Safe and effective staffing
We did not look at Safe and effective staffing during this assessment. The score for this quality statement is based on the previous rating for Safe.
Infection prevention and control
We did not look at Infection prevention and control during this assessment. The score for this quality statement is based on the previous rating for Safe.
Medicines optimisation
During our assessment we looked at the policies and procedures for rapid tranquilisation. We identified a breach during our last inspection due to staff not always following the provider’s policies and protocols for the use of rapid tranquilisation. We found no issues relating to the use of rapid tranquilisation during this assessment. There was an appropriate clinical governance structure in place to ensure information and risk was escalated and managed in a timely manner. The governance structure tracked data relating to incidents and accidents, use of restraint and rapid tranquilisation to ensure the hospital were aware of the most recent incidents and were reviewing these regularly. From audits completed in January to March 2024, we saw that there had been 12 occasions where rapid tranquilisation had been administered to six different patients. In all cases the legal authority was in place for administration and it was documented that less restrictive options had been attempted and clinical entries were completed. We found one instance where an incident recording form had not been completed for the use of rapid tranquilisation.
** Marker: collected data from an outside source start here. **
Definition computed_prompt (system_prompt : string)
    (examples : list (string * string)) : string :=
  system_prompt ++ example_lines examples.

(** The spec's wording of the chat message list: one system message, a
    user and an assistant message per example, the prompt as the last
    user message. *)
Definition example_turns (examples : list (string * string)) : list Message :=
  flat_map
    (fun example =>
       [mkMessage "user" (fst example); mkMessage "assistant" (snd example)])
    examples.

Definition expected_messages (system_prompt : string)
    (examples : list (string * string)) (prompt : string) : list Message :=
  (mkMessage "system" system_prompt :: example_turns examples
   ++ [mkMessage "user" prompt])%list.

(** An optional argument, or its default. *)
Definition supplied {A : Type} (o : option A) (default : A) : A :=
  match o with
  | None => default
  | Some a => a
  end.

(** The body the retry decorator wraps in class [c]. *)
Definition body_of (c : RepoClass) (upstream : nat -> @Request float -> Outcome)
    (prompt system_prompt : string) (examples : list (string * string))
    (max_tokens' : Z) (temperature' : float) : @M float token value :=
  match c with
  | OpenAICompletionsRepo =>
      OpenAICompletionsRepo_body upstream prompt system_prompt examples
        max_tokens' temperature'
  | _ =>
      OpenAIChatCompletionsRepo_body upstream prompt system_prompt examples
        max_tokens' temperature'
  end.

(** The request [complete] has the formatter submit for its arguments. *)
Definition submission (w : @World float token) (prompt : string)
    (system_prompt : option string) (examples : option (list (string * string)))
    (temperature' : option float) : Request :=
  request_of (self w) prompt
    (supplied system_prompt default_system_prompt)
    (supplied examples [])
    (budget (self w) prompt)
    (supplied temperature' (temperature (self w))).

(** The text a response yields for an instance of class [c]. *)
Definition response_content (c : RepoClass) (openai_response : value) : Result value :=
  match c with
  | OpenAICompletionsRepo => text_content openai_response
  | _ => chat_content openai_response
  end.

(** The world after [j] failed attempts, the first of them numbered
    [attempt], each followed by a sleep. *)
Definition after_failures (req : @Request float) (attempt j : nat)
    (w : @World float token) : World :=
  {| self := self w;
     sent := (sent w ++ repeat req j)%list;
     backoff := (backoff w ++ map (wait_ceiling openai_retry) (seq attempt j))%list;
     log := log w |}.

(** The section stack cut down to its root. *)
Definition unwound (p : PublishService) : PublishService :=
  {| sections_stack := firstn 1 (sections_stack p); updates := updates p |}.

(** A computation leaves the observation [f] of the world as it was. *)
Definition preserves {A B : Type} (f : @World float token -> B) (m : M A) : Prop :=
  forall w, f (snd (m w)) = f w.

(** A response of the shape the chat endpoint gives. *)
Definition chat_response (text : string) : value :=
  VDict [("choices", VList [VDict [("message", VDict [("content", VStr text)])]])].

(** A response of the shape the text endpoint gives. *)
Definition text_response (text : string) : value :=
  VDict [("choices", VList [VDict [("text", VStr text)]])].

(** A mocked upstream that plays a script, then keeps giving [last]. *)
Definition scripted (script : list Outcome) (last : Outcome)
    : nat -> @Request float -> Outcome :=
  fun n _ => nth n script last.

End Vocabulary.

(** One token per character. *)
Definition char_tokenizer (_ : Z) (s : string) : list ascii := list_ascii_of_string s.

(** An instance of each formatter and a world around it, for the examples:
    temperatures are in tenths. *)
Definition sample_publisher : PublishService :=
  {| sections_stack := ["root"; "plan"; "codegen"]; updates := ["started"] |}.

Definition sample_repo (c : RepoClass) (context_limit : Z) : @CompletionsRepo Z ascii :=
  __init__ char_tokenizer c sample_publisher "gpt-4" 2000 1000 context_limit 8.

Definition sample_world (c : RepoClass) (context_limit : Z) : @World Z ascii :=
  {| self := sample_repo c context_limit; sent := []; backoff := []; log := [] |}.

(** Mocked upstreams: no access to the model, after a rate limit or at
    once; a request too long; an upstream that only times out; seven
    retryable failures and then a chat response. *)
Definition no_access_message : string := "The model: `gpt-4` does not exist".

Definition upstream_no_access_on_retry : nat -> @Request Z -> Outcome :=
  scripted [Raises (RateLimitError "slow down")]
    (Raises (InvalidRequestError no_access_message)).

Definition upstream_no_access : nat -> @Request Z -> Outcome :=
  scripted [] (Raises (InvalidRequestError no_access_message)).

Definition upstream_too_long : nat -> @Request Z -> Outcome :=
  scripted [] (Raises (InvalidRequestError "maximum context length exceeded")).

Definition upstream_down : nat -> @Request Z -> Outcome :=
  scripted [] (Raises (Timeout "timed out")).

Definition seven_failures : list Outcome :=
  [Raises (Timeout "timed out"); Raises (APIError "bad gateway");
   Raises (APIConnectionError "reset"); Raises (RateLimitError "slow down");
   Raises (ServiceUnavailableError "overloaded"); Raises (Timeout "timed out");
   Raises (RateLimitError "slow down")].

Definition upstream_eighth_time_lucky : nat -> @Request Z -> Outcome :=
  scripted seven_failures (Returns (chat_response "Hello!")).

(** A chat instance configured for another model than gpt-4. *)
Definition turbo_world : @World Z ascii :=
  {| self := __init__ char_tokenizer OpenAIChatCompletionsRepo sample_publisher
               "gpt-3.5-turbo" 2000 1000 4096 8;
     sent := []; backoff := []; log := [] |}.

(** ** Vocabulary for the traces of a call *)

Section Traces.

Context {float : Type} {token : Type}.

(** What a body under the decorator returns for a response. *)
Definition response_text (c : RepoClass) (openai_response : value) : Result value :=
  if invalid_response openai_response then Ok (VStr "")
  else response_content c openai_response.

(** The log lines a body under the decorator writes for a response. *)
Definition response_log (c : RepoClass) (openai_response : value) : list LogEntry :=
  match c with
  | OpenAICompletionsRepo =>
      mkLogEntry Info "Ran OpenAI completion"
      :: (if invalid_response openai_response
          then [mkLogEntry Error "OpenAI chat completion returned invalid response"]
          else [])
  | _ =>
      if invalid_response openai_response
      then [mkLogEntry Error "OpenAI chat completion returned invalid response"]
      else [mkLogEntry Info "Ran OpenAI chat completion"]
  end.

Definition add_log (entries : list LogEntry) (w : @World float token) : World :=
  {| self := self w; sent := sent w; backoff := backoff w;
     log := (log w ++ entries)%list |}.

(** The same world around an instance whose [min_tokens] is [n]. *)
Definition with_min_tokens (n : Z) (w : @World float token) : World :=
  {| self :=
       {| cls := cls (self w);
          publish_service := publish_service (self w);
          model := model (self w);
          max_tokens := max_tokens (self w);
          min_tokens := n;
          context_limit := context_limit (self w);
          temperature := temperature (self w);
          tokenizer := tokenizer (self w) |};
     sent := sent w; backoff := backoff w; log := log w |}.

(** A computation does the same around an instance whose [min_tokens] is
    another. *)
Definition ignores_min_tokens {A : Type} (n : Z) (m : @M float token A) : Prop :=
  forall w, m (with_min_tokens n w) = (fst (m w), with_min_tokens n (snd (m w))).

Definition request_temperature (req : @Request float) : float :=
  match req with
  | ChatCompletion_create _ _ t _ => t
  | Completion_create _ _ t _ => t
  end.

End Traces.

(** More mocked upstreams: a key that is refused after a timeout, a
    response with no choice in it, no response at all. *)
Definition upstream_refused : nat -> @Request Z -> Outcome :=
  scripted [Raises (Timeout "timed out")] (Raises (AuthenticationError "bad key")).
Post rapid tranquilisation monitoring had occurred after administration in every case. During monitoring on three occasions, patients were recorded as being alert while they were sleeping but visual observations of respiration rate had been observed. where a patient’s physical health may be affected by restraint techniques the patient had a separate restraint care plan to take that into account. For example, a patient with hypertension had a care plan to say restraint must only be in a standing position. Overall, 100% of eligible staff had completed using medication to deal with acute disturbances training.